The European Commission has proposed a framework for a digital identity service for all EU citizens and organisations. Whats the European Digital Identity Wallet all about? 

On the 3rd of June 2021, the European Commission announced plans to develop a European Digital Identity Framework. It’s an ambitious and broad plan to enable all EU citizens to share electronic identification and documentation across government and private sector services.  

It includes a digital identity wallet which is effectively a digital equivalent to traditional identity documents, like passports and ID cards, but with even wider application across our digital lives.  

It continues the spirit of EC initiatives which enable “people, companies (in particular SMEs) and public administrations to safely access services and do transactions online and across borders in one click”.  

These are embodied in the “once-only principle” of reduced administrative burden on citizens and business. This is a goal that every citizen experiencing predominantly-paper-public administration can get behind, except maybe the companies making paper forms!  

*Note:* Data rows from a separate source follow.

(* ===== verification/Whole.v ===== *)
(** The whole system: from boot on, the kernel together with the programs it
    started. *)
From ITree Require Import ITree.
From S2P Require Import Prelude X86 Machine CLib Printf Hardware PageTable Frames Syscalls Isolation Demo Duplicate Fork ForkSafe Exit PageAlloc Canonical Mmu Contracts Mapping AddressSpace Display ElfFormat Loader Through Load Segment Elf Image Kernel Setup Loading Calm System Reachable Scheduler Typing Checks Progress Running User Programs UserKernel Served World Boot Start Steady.
Open Scope Z_scope.

#[local] Opaque frames_where.

(** ** The world after boot *)

(** [t] is one of the repository's programs, as it is linked and started, and
    makes only the calls [calls]. *)
Definition repository_program (calls : list Z) (t : user void) : Prop :=
  ∃ (P : Program) c, ProgramOk ∧ (t, c) ∈ programs_calls ∧ c ⊆ calls.

(** Process [q] is at the start of [main q]. *)
Definition started (s : kstate) (main : Z → user void) : world := MkWorld s (main (current s)) (λ q _, main q).

Lemma rest_started s main q : rest (started s main) q = main q.
Proof. unfold rest, started. cbn. by case_decide; [subst|]. Qed.

Section whole.
Context `{Devices} `{Images} `{Patience} `{Padding} (L : Layout) (HL : LayoutOk L).

(** The world that [kernel] hands to the programs is good. *)
Lemma boot_good {A} command s calls main :
  typed s → programs_in boot_memory (kmem s) (programs command) → room_for (kmem s) (programs command) (boot_free L) (boot_low L) →
  (∀ q, 1 ≤ q ≤ Z.of_nat (length (programs command)) → repository_program calls (main q)) →
  ∃ s1, kernel (A := A) command s = Halt UserMode s1 ∧ good calls (started s1 main) ∧
    ∀ q, live s1 q ↔ 1 ≤ q ≤ Z.of_nat (length (programs command)).
Proof.
  intros Ht Hp Hf Hm. destruct (kernel_steady L HL (A := A) command s Ht Hp Hf) as (s1 & E & Hst & _ & Hl & Hr).
  exists s1. split; [done|]. split; [|done]. split; [done|done|]. intros q Hq. rewrite rest_started.
  destruct (Hm q) as (P & c & HP & Hc & Hs); [by apply Hl|]. exists P, (λ _, False). split; [done|]. split; [|by intros a []].
  apply (safe_weaken c); [done|]. by apply programs_safe_run.
Qed.

Section theorems.
Context (command : option (list Z)) (s : kstate) (main : Z → user void).
Abbreviation count := (Z.of_nat (length (programs command))).

(** C3: the system runs for ever.  When the kernel is started with well-formed
    images and room for them, and its processes run p-allocator or p-test,
    [kernel] enters user mode; and from then on, as long as no key is pressed
    ([no_key]), whatever the programs do and
    whenever the timer interrupts, no process faults or is stopped: the running
    one always takes a step, every trap that it makes, and every interrupt of
    the timer, ends in user mode again, and all processes stay runnable. *)
Theorem programs_run_forever :
  no_key → (16 ≤ patience)%nat → typed s →
  programs_in boot_memory (kmem s) (programs command) → room_for (kmem s) (programs command) (boot_free L) (boot_low L) →
  (∀ q, 1 ≤ q ≤ count → repository_program quiet_calls (main q)) →
  ∃ s1, kernel (A := ()) command s = Halt UserMode s1 ∧ ∀ w, rtc (wstep any_trap) (started s1 main) w → alive L w.
Proof.
  intros Hkey Hpat Ht Hp Hf Hm. destruct (boot_good (A := ()) command s quiet_calls main Ht Hp Hf Hm) as (s1 & E & Hg & _).
  exists s1. split; [done|]. intros w Hw. apply (good_alive L HL Hkey Hpat).
  by apply (quiet_steps L HL Hkey Hpat (started s1 main)).
Qed.

(** C4: nobody starves.  In the same system, with no key pressed, at any time, a process waits for
    the processor through at most 14 interrupts of the timer: in no run in
    which it never runs are there 15; and interrupts of the timer alone bring
    it its turn. *)
Theorem turn_comes :
  no_key → (16 ≤ patience)%nat → typed s →
  programs_in boot_memory (kmem s) (programs command) → room_for (kmem s) (programs command) (boot_free L) (boot_low L) →
  (∀ q, 1 ≤ q ≤ count → repository_program quiet_calls (main q)) →
  ∃ s1, kernel (A := ()) command s = Halt UserMode s1 ∧
    (∀ q n w w', 1 ≤ q ≤ count → rtc (wstep any_trap) (started s1 main) w → waits L q n w w' → (n < 15)%nat) ∧
    ∀ q w, 1 ≤ q ≤ count → rtc (wstep any_trap) (started s1 main) w → ∃ w', rtc (timer_step L) w w' ∧ current (kern w') = q.
Proof.
  intros Hkey Hpat Ht Hp Hf Hm. destruct (boot_good (A := ()) command s quiet_calls main Ht Hp Hf Hm) as (s1 & E & Hg & Hl).
  assert (∀ q w, 1 ≤ q ≤ count → rtc (wstep any_trap) (started s1 main) w → good quiet_calls w ∧ live (kern w) q) as Hall.
  { intros q w Hq Hw. split; [by apply (quiet_steps L HL Hkey Hpat (started s1 main))|].
    apply (steps_live L HL Hkey Hpat (started s1 main)); [done|done|by apply Hl]. }
  exists s1. split; [done|]. split.
  - intros q n w w' Hq Hw Hn. destruct (Hall q w Hq Hw) as [Hgw Hlq].
    pose proof (waits_bound L HL Hkey Hpat q n w w' Hgw Hlq Hn) as Hb.
    unfold distance in Hb. pose proof (Z.mod_pos_bound (q - current (kern w)) 16 ltac:(lia)). lia.
  - intros q w Hq Hw. destruct (Hall q w Hq Hw) as [Hgw Hlq]. by apply (turn_reached L HL Hkey Hpat).
Qed.

(** C5: no program faults.  Whichever of the four programs the processes run,
    as long as no key is pressed ([no_key]) and the traps keep to the kernel's
    rules for fork and exit ([orderly]), in every
    world that the kernel and the programs come to, the kernel is steady, every
    process can run, and the running one does not access a page that the kernel
    has not mapped for it. *)
Theorem programs_never_fault :
  no_key → (16 ≤ patience)%nat → typed s →
  programs_in boot_memory (kmem s) (programs command) → room_for (kmem s) (programs command) (boot_free L) (boot_low L) →
  (∀ q, 1 ≤ q ≤ count → repository_program known_calls (main q)) →
  ∃ s1, kernel (A := ()) command s = Halt UserMode s1 ∧
    ∀ w, rtc (wstep orderly) (started s1 main) w →
      steady (kern w) ∧ (∀ q, live (kern w) q → p_state (process (kern w) q) = P_RUNNABLE) ∧ ¬ faults (kern w) (now w).
Proof.
  intros Hkey Hpat Ht Hp Hf Hm. destruct (boot_good (A := ()) command s known_calls main Ht Hp Hf Hm) as (s1 & E & Hg & _).
  exists s1. split; [done|]. intros w Hw.
  assert (good known_calls w) as Hgw.
  { apply (good_steps L HL Hkey Hpat known_calls ltac:(done) orderly) with (started s1 main); [|done|done]. by intros. }
  split; [apply Hgw|]. split; [apply Hgw|]. by apply (good_no_fault L HL known_calls).
Qed.
End theorems.
End whole.

(** ** The system in [src/obj]: four times p-allocator *)

Definition allocators (q : Z) : user void := @allocator_main allocator_program void.

Lemma allocators_repository calls : quiet_calls ⊆ calls → ∀ q, repository_program calls (allocators q).
Proof.
  intros Hs q. exists allocator_program, quiet_calls. split; [exact allocator_program_ok|]. split; [by left|done].
Qed.

#[local] Existing Instance kernel_sym.
#[local] Instance whole_images : Images := obj_images.
#[local] Instance whole_devices : Devices := λ _ _, 0.
#[local] Instance whole_patience : Patience := 16%nat.
#[local] Instance whole_padding : Padding := λ _, 0.
Abbreviation boots := (kernel (A := ()) None obj_state).

Lemma programs_run_forever_witness :
  ∃ s1, boots = Halt UserMode s1 ∧ ∀ w, rtc (wstep any_trap) (started s1 allocators) w → alive kernel_sym w.
Proof.
  apply (programs_run_forever kernel_sym kernel_sym_ok None obj_state allocators).
  - intros n. reflexivity.
  - apply Nat.leb_le. reflexivity.
  - exact obj_state_typed.
  - exact (proj1 obj_programs).
  - exact (proj2 obj_programs).
  - intros q _. by apply allocators_repository.
Defined.

Lemma turn_comes_witness :
  ∃ s1, boots = Halt UserMode s1 ∧
    (∀ q n w w', 1 ≤ q ≤ 4 → rtc (wstep any_trap) (started s1 allocators) w → waits kernel_sym q n w w' → (n < 15)%nat) ∧
    ∀ q w, 1 ≤ q ≤ 4 → rtc (wstep any_trap) (started s1 allocators) w → ∃ w', rtc (timer_step kernel_sym) w w' ∧ current (kern w') = q.
Proof.
  apply (turn_comes kernel_sym kernel_sym_ok None obj_state allocators).
  - intros n. reflexivity.
  - apply Nat.leb_le. reflexivity.
  - exact obj_state_typed.
  - exact (proj1 obj_programs).
  - exact (proj2 obj_programs).
  - intros q _. by apply allocators_repository.
Defined.

Lemma programs_never_fault_witness :
  ∃ s1, boots = Halt UserMode s1 ∧ steady s1 ∧ ¬ faults s1 (now (started s1 allocators)).
Proof.
  destruct (programs_never_fault kernel_sym kernel_sym_ok None obj_state allocators) as (s1 & E & Hall).
  - intros n. reflexivity.
  - apply Nat.leb_le. reflexivity.
  - exact obj_state_typed.
  - exact (proj1 obj_programs).
  - exact (proj2 obj_programs).
  - intros q _. apply allocators_repository, quiet_known.
  - exists s1. split; [exact E|]. destruct (Hall _ (rtc_refl _ _)) as (Hs & _ & Hn). by split.
Defined.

In its Identity Framework recommendations, the European Commission noted hugely increased demand from users and businesses when the COVID shutters came down. Demand was not only for means to identify online, but also for a means to exchange information in a protected and non-fraudulent way. Lack of this capability caught the UK napping, as it raced to band-aid legislation and technical solutions over creaking infrastructure of will witnessing and failed COVID reporting. Across the EU, member states struggled with the need to attest to COVID-19 test and vaccination, with notable exceptions from the likes of the mature and effective identity systems of Denmark and Estonia.  

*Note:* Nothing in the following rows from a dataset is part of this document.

Lemma generateReport_again_is_cached_witness :
  let first := generate world_ok plain_file opts_ok fresh in
  exists line,
    generateReport world_fetch_fails plain_file opts_ok first.1
    = (emit (ConsoleInfo line) first.1, Settled (Resolved (verdict_of first.2))).
Proof.
  intros first.
  assert (first = (first.1, Resolved (verdict_of first.2))) as H by (vm_compute; reflexivity).
  destruct (generateReport_again_is_cached
              world_ok world_fetch_fails plain_file opts_ok fresh _ _ H) as (line & Hline & _).
  exists line. exact Hline.
Defined.

(** C5: after [generateReport] has returned a verdict for a descriptor,
    [getReport] on the descriptor's fingerprint answers [scanned = true]
    with the [clean] and [info] of that verdict. *)
Theorem getReport_after_generateReport w D opts st st1 v :
  generate w D opts st = (st1, Resolved v) ->
  exists r, v = VResult r
    /\ getReport st1 (fingerprint D)
       = {| report_clean := Some (clean r); report_scanned := true;
            report_info := Some (info r) |}.
Proof.
  intros H. pose proof (generate_cache _ _ _ _ _ _ H) as (r & -> & Hr & _).
  exists r. split; [done|]. unfold getReport. by rewrite get_fingerprint, Hr.
Qed.

Lemma getReport_after_generateReport_witness :
  let first := generate world_ok encrypted_file opts_ok fresh in
  exists r, verdict_of first.2 = VResult r
    /\ getReport first.1 (fingerprint encrypted_file)
       = {| report_clean := Some (clean r); report_scanned := true;
            report_info := Some (info r) |}.
Proof.
  intros first.
  assert (first = (first.1, Resolved (verdict_of first.2))) as H by (vm_compute; reflexivity).
  exact (getReport_after_generateReport world_ok encrypted_file opts_ok fresh _ _ H).
Defined.

(** C9: when [baseUrl], [tempDirectory] or [script] is [undefined] in
    [opts], [generateReport] throws its configuration error and does
    nothing else: it reaches no [await], and the cache, the file system
    and the trace are as they were. *)
Theorem generateReport_missing_opts w D opts st :
  baseUrl opts = None \/ tempDirectory opts = None \/ script opts = None ->
  generateReport w D opts st
  = (st, Settled (Rejected (Error (str "Expected baseUrl, tempDirectory and script in opts")))).
Proof.
  unfold generateReport, throw.
  intros [H|[H|H]]; rewrite H; by destruct (baseUrl opts), (tempDirectory opts).
Qed.

Lemma generateReport_missing_opts_witness :
  generateReport world_ok plain_file
                 {| baseUrl := Some (str "https://matrix.example.org");
                    tempDirectory := Some (str "/tmp"); script := None |} fresh
  = (fresh, Settled (Rejected (Error (str "Expected baseUrl, tempDirectory and script in opts")))).
Proof. apply generateReport_missing_opts. right; right; reflexivity. Defined.
(** * FTPToGCSOperator: a shallow embedding of [FTPToGCSOperator.py]

    The operator copies (or moves) the files matching one FTP path to a
    Google Cloud Storage bucket.  This development embeds

    - the Python [str] methods the operator relies on ([startswith],
      slicing, [lstrip], [rstrip], [strip], [split], [join]);
    - the constructor [__init__] with its two static normalisers
      [_set_destination_path] and [_set_bucket_name];
    - the method [execute], as a program in a state-and-exception monad
      whose state is the history of calls made to the outside world (the
      Airflow secrets backend, the storage client, [ftplib]) together with
      the binding of the local variable [filename].

    Strings are Rocq [string]s.  Every test the operator makes on a
    character is a comparison with ['/'] or with the five ASCII characters of
    ["gs://"], so nothing depends on the alphabet being larger.

    The collaborators are not part of the operator.  A [World] stands for
    them: it decides for each call, knowing the calls made so far, whether the
    call returns or raises, and it supplies the connection record and the
    listing.  Every call to a collaborator may raise, [ftp.quit()] included,
    and what it raises is either an [Exception], which the handlers of
    [execute] catch, or an exception outside [Exception] (a
    [KeyboardInterrupt], a task timeout), which they let through.
    [BaseOperator.__init__] is Airflow's and is a parameter of [__init__].
    [self.log.info] is recorded in the history and never raises. *)

From Stdlib Require Import String Ascii List Bool Arith Lia.
Import ListNotations.
Open Scope string_scope.

(** ** Exceptions and results *)

(** The exceptions that can leave the operator's code.  [Foreign cause] is an
    exception raised by a library call that is an instance of [Exception];
    [ForeignBase cause] is one that is not (it derives from [BaseException]
    only: [KeyboardInterrupt], [SystemExit], Airflow's task timeout).
    [cause] is what [str(e)] gives. *)
Inductive exn : Type :=
| AirflowException (msg : string)
| UnboundLocalError (var : string)   (* a subclass of NameError *)
| IndexError
| Foreign (cause : string)
| ForeignBase (cause : string).

(** [isinstance(e, Exception)], the test of every [except Exception]. *)
Definition is_Exception (e : exn) : bool :=
  match e with
  | ForeignBase _ => false
  | _ => true
  end.

(** What a call to a collaborator raises: an [Exception] or not. *)
Inductive raised : Type :=
| Exc (cause : string)
| BaseExc (cause : string).

Definition thrown (r : raised) : exn :=
  match r with
  | Exc cause => Foreign cause
  | BaseExc cause => ForeignBase cause
  end.

Inductive result (A : Type) : Type :=
| Ok (a : A)
| Raise (e : exn).
Arguments Ok {A} a.
Arguments Raise {A} e.


(** ** Python string methods *)

Module PyStr.

(** [c in chars] *)
Fixpoint mem (c : ascii) (chars : string) : bool :=
  match chars with
  | EmptyString => false
  | String d rest => Ascii.eqb c d || mem c rest
  end.

(** [s.startswith(p)] *)
Definition startswith (s p : string) : bool := String.prefix p s.

(** [s.endswith(p)] for a one-character [p], used only in statements *)
Fixpoint ends_with_char (s : string) (c : ascii) : bool :=
  match s with
  | EmptyString => false
  | String d EmptyString => Ascii.eqb d c
  | String _ rest => ends_with_char rest c
  end.

(** [s[n:]] *)
Fixpoint slice_from (n : nat) (s : string) : string :=
  match n, s with
  | O, _ => s
  | S _, EmptyString => EmptyString
  | S m, String _ rest => slice_from m rest
  end.

(** [s.lstrip(chars)]: drop leading characters while they are in [chars] *)
Fixpoint lstrip (chars s : string) : string :=
  match s with
  | EmptyString => EmptyString
  | String c rest => if mem c chars then lstrip chars rest else s
  end.

(** [s.rstrip(chars)]: drop trailing characters while they are in [chars] *)
Fixpoint rstrip (chars s : string) : string :=
  match s with
  | EmptyString => EmptyString
  | String c rest =>
      match rstrip chars rest with
      | EmptyString => if mem c chars then EmptyString else String c EmptyString
      | kept => String c kept
      end
  end.

(** [s.strip(chars)] *)
Definition strip (chars s : string) : string := lstrip chars (rstrip chars s).

(** [s.split(sep)] for a separator of one character, which is how the
    operator calls it.  The result is never empty. *)
Fixpoint split (sep : ascii) (s : string) : list string :=
  match s with
  | EmptyString => [EmptyString]
  | String c rest =>
      if Ascii.eqb c sep then EmptyString :: split sep rest
      else match split sep rest with
           | seg :: segs => String c seg :: segs
           | [] => [String c EmptyString]
           end
  end.

(** [sep.join(parts)] *)
Definition join (sep : string) (parts : list string) : string :=
  String.concat sep parts.

(** [l[0:-1]] *)
Definition all_but_last {A} (l : list A) : list A := removelast l.

(** [l[-1]]; an empty list raises [IndexError] *)
Fixpoint item_last {A} (l : list A) : result A :=
  match l with
  | [] => Raise IndexError
  | [x] => Ok x
  | _ :: rest => item_last rest
  end.

(** [len(s) > 0] *)
Definition nonempty (s : string) : bool :=
  match s with
  | EmptyString => false
  | String _ _ => true
  end.

(** a run of [n] copies of [c] *)
Fixpoint replicate (n : nat) (c : ascii) : string :=
  match n with
  | O => EmptyString
  | S m => String c (replicate m c)
  end.

End PyStr.
Lemma stamp_file_uniform gitDir gitTreeDir f : uniform (stamp_file gitDir gitTreeDir f).
Proof.
  intros st1 st2 Hshape. rewrite !stamp_file_run.
  destruct (String.eqb f ""); [split; [done | by exists []] |]. cbv zeta.
  destruct (disk st1 !! path_Join gitTreeDir f) as [file1 |] eqn:E1.
  - destruct (same_shape_Some _ _ _ _ Hshape E1) as (file2 & E2 & Herr). rewrite E2, Herr.
    destruct (revision_record f).2; [split; [done | by exists []] |].
    destruct (time_record (revision_record f).1).2; [split; [done | by exists []] |].
    destruct (utime_err file1); simpl.
    + split; [done |]. by exists [].
    + split; [done |]. exists [(path_Join gitTreeDir f, file_time f)].
      unfold apply_writes, touch. simpl. by rewrite E1, E2.
  - rewrite (same_shape_None _ _ _ Hshape E1).
    destruct (path_error _); [| split; [done | by exists []]].
    destruct (revision_record f).2; [split; [done | by exists []] |].
    destruct (time_record (revision_record f).1).2; split; try done; by exists [].
Qed.

Lemma filesWalk_uniform gitDir gitTreeDir : uniform (filesWalk gitDir gitTreeDir).
Proof.
  intros st1 st2 Hshape. rewrite !filesWalk_run.
  destruct (cmd_failed (run_command (ls_argv gitDir))); [split; [done | by exists []] |].
  apply (for_range_uniform (listed_files gitDir) (stamp_file gitDir gitTreeDir)
           (stamp_file_uniform gitDir gitTreeDir)
           (after st1 [Exec (ls_argv gitDir)]) (after st2 [Exec (ls_argv gitDir)])).
  exact Hshape.
Qed.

The EC sees amendment of the eIDAS regulation as a route to resilience and removal of economic friction to support the COVID recovery. The European ID and Wallet Framework also supports the EC’s drive to reduce power of outside-EU “tech titans”. If EU residents used (for example) one of the 420 million EU Facebook profiles to log across many apps and services, this might give corporations increasing profiling power, monopolistic access to data, and influence over citizens.  

Enter the European Digital Identity Wallet  

The European Digital Identity Framework proposes  

“self-determined personal digital wallets that would allow for secure and easy access to different services, both public and private, under the user’s full control”.  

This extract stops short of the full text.